Specific implementation
First, load the document . Here we take o1-preview-system-card-20240917.pdf released by openai as an example:
from llama_index.core import SimpleDirectoryReader
document = SimpleDirectoryReader(input_files= "./data/o1-preview-system-card-20240917.pdf" ).load_data()
Slice the document and generatenodes
from llama_index.core.node_parser import SentenceSpitter
# Use SentenceSplitter to split documents into nodes
splitter = SentenceSplitter(chunk_size= 1024 )
nodes = splitter.get_nodes_from_documents(documents)
set updeepseek
andembedding
becausedeepseek
supportopenai
The calling method of the large model can bellama_index
Use inOpenAILike
Class to connect, see the code for specific methods:
from llama_index.llms.openai_like import OpenAILike
from llama_index.embeddings.huggingface import HuggingFaceEmbedding
Settings.embed_model = HuggingFaceEmbedding(
model_name= "BAAI/bge-large-zh"
) # Use Hugging Face's embedding model
Settings.llm = OpenAILike(
model = "deepseek-chat" ,
api_base= "https://api.deepseek.com" ,
api_key = "****" ,
is_chat_model = True
)
Creating indexes and query engines
SummaryIndex
The principle is to arrange all nodes in the form of a list, and when querying, all nodes will be sent to llm;and VectorStoreIndex
, it searches according to vector similarity and returns the top_k fragments.
# Create SummaryIndex and VectorStoreIndex
summary_index = SummaryIndex(nodes, show_progress= True )
vector_index = VectorStoreIndex(nodes)
# Create a query engine
summary_query_engine = summary_index.as_query_engine(response_mode= "simple_summarize" )
vector_query_engine = vector_index.as_query_engine(similarity_top_k= 2 )
# Create QueryEngineTool
summary_tool = QueryEngineTool.from_defaults(
query_engine=summary_query_engine,
description= "can be used to summarize the article" ,
)
vector_tool = QueryEngineTool.from_defaults(
query_engine=vector_query_engine,
description= "Can be used to retrieve specific information in the article" ,
)
The most critical step is to create a routing query engine
query_engine = RouterQueryEngine(
selector=LLMSingleSelector.from_defaults(),
query_engine_tools=[summary_tool, vector_tool],
verbose= True ,
)
Verification
response = query_engine.query( "What is the main content of the article?" )

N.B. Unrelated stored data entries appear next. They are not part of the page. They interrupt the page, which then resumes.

Lemma open_loop_dirs ctx name w layers os acc : Forall2 (layer_dir ctx name w) layers os →
  UnionFs.open_loop table ctx name layers acc w = (Ok (inr (acc ++ mjoin (default [] <$> os))), w).
Proof.
  intros Hall. revert acc. induction Hall as [|layer o layers os Ho Hall IH]; intros acc; cbn.
  - by rewrite app_nil_r.
  - destruct o as [es|]; cbn in Ho.
    + destruct Ho as (meta & Hs & Hd & Hr). unfold attempt at 1. unfold mbind, eff_bind at 1.
      rewrite Hs, Hd. unfold UnionFs.read_dir_or_empty, attempt. unfold_eff. rewrite Hr.
      rewrite IH. cbn. by rewrite app_assoc.
    + destruct Ho as (e & Hs & He). unfold attempt at 1. unfold mbind, eff_bind at 1.
      rewrite Hs, He. rewrite IH. done.
Qed.

(** A directory of a union: where every layer has nothing or a directory, it
    opens as one directory of all their entries; a name that several layers list is
    listed once, as the last of them has it, and names that begin with a hash sign
    are hidden.  It opens exactly when a layer lists something or it is the root. *)
Theorem union_lists_all ctx name w os :
  Forall2 (layer_dir ctx name w) (layers_of w) os →
  let all := mjoin (default [] <$> os) in
  fst (UnionFs.open table ctx name w) =
    (if negb (bool_decide (all = [])) || bool_decide (name = ".")
     then Ok (directory_file (Meta.dir (base_name name) 365) all)
     else Err (EPath "open" name NotFound))
  ∧ ∀ n, bt_get n (listing all) =
      if starts_with_char "#" n then None
      else last (mjoin ((λ o, filter (λ e, d_name e = n) (default [] o)) <$> os)).
Proof.
  intros Hall. cbn zeta. split.
  - unfold UnionFs.open. unfold_eff. rewrite (open_loop_dirs _ _ _ _ _ _ Hall). cbn.
    by destruct (_ || _).
  - intros n. rewrite listing_get. destruct (starts_with_char "#" n); [done|]. f_equal.
    clear Hall. induction os as [|o os IH]; [done|].
    cbn [fmap list_fmap mjoin list_join]. rewrite filter_app. f_equal. exact IH.
Qed.
End UnionFs.

(** ** Examples *)

(** A world of fixed filesystems: a handle says which one opened what. *)
Record FixedWorld := mkFixedWorld { fw_entries : btree string nat; fw_layers : list nat }.

#[global] Instance fixed_entries : HasEntries FixedWorld :=
  {| entries_of := fw_entries; set_entries e w := mkFixedWorld e (fw_layers w);
     entries_set _ _ := eq_refl |}.
#[global] Instance fixed_layers : HasLayers FixedWorld :=
  {| layers_of := fw_layers; set_layers l w := mkFixedWorld (fw_entries w) l;
     layers_set _ _ := eq_refl |}.

Record FixedFile := mkFixedFile { xf_fs : nat; xf_path : string }.

#[global] Instance fixed_handle : FileHandle FixedWorld FixedFile := {
  fh_read _ := mret [];
  fh_write _ := throw (EKind PermissionDenied);
  fh_read_at _ _ := mret [];
  fh_write_at _ _ := throw (EKind PermissionDenied);
  fh_seek _ := unsupported;
  fh_stat := λ '(f, w), (Ok (Meta.file (xf_path f) 292 0), (f, w));
  fh_read_dir _ := unsupported;
  fh_sync := unsupported;
  fh_close := mret tt
}.
Abbreviation FixedBox := (FixedFile + DirFile)%type.
#[global] Instance fixed_box : FileHandle FixedWorld FixedBox := sum_handle.
#[global] Instance fixed_box_dir : BoxDir FixedBox := inr.

(** A filesystem given by its directories and files. *)
Definition fixed_open (i : nat) (dirs : list (string * list DirEntry)) (files : list string)
    (ctx : FsContext) (name : string) : M FixedWorld FixedBox :=
  match list_find (λ d, d.1 = name) dirs with
  | Some (_, (_, es)) => mret (inr (dir_file_new (Meta.dir name 365) es))
  | None =>
      if decide (name ∈ files) then mret (inl (mkFixedFile i name))
      else throw (EPath "open" name NotFound)
  end.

response = query_engine.query("What is the main content of the article")
Summarize
This paper mainly uses the routing query engine and retrieval library tollama_index
anddeepseek
A solution for implementing multiple knowledge sources has been implemented.
The results also show that VectorStoreIndex
Can handle details better.SummaryIndex
It can handle generalization problems better, and we can enrich it later.RouterQueryEngine
configuration to enrich the functions of the RAG system.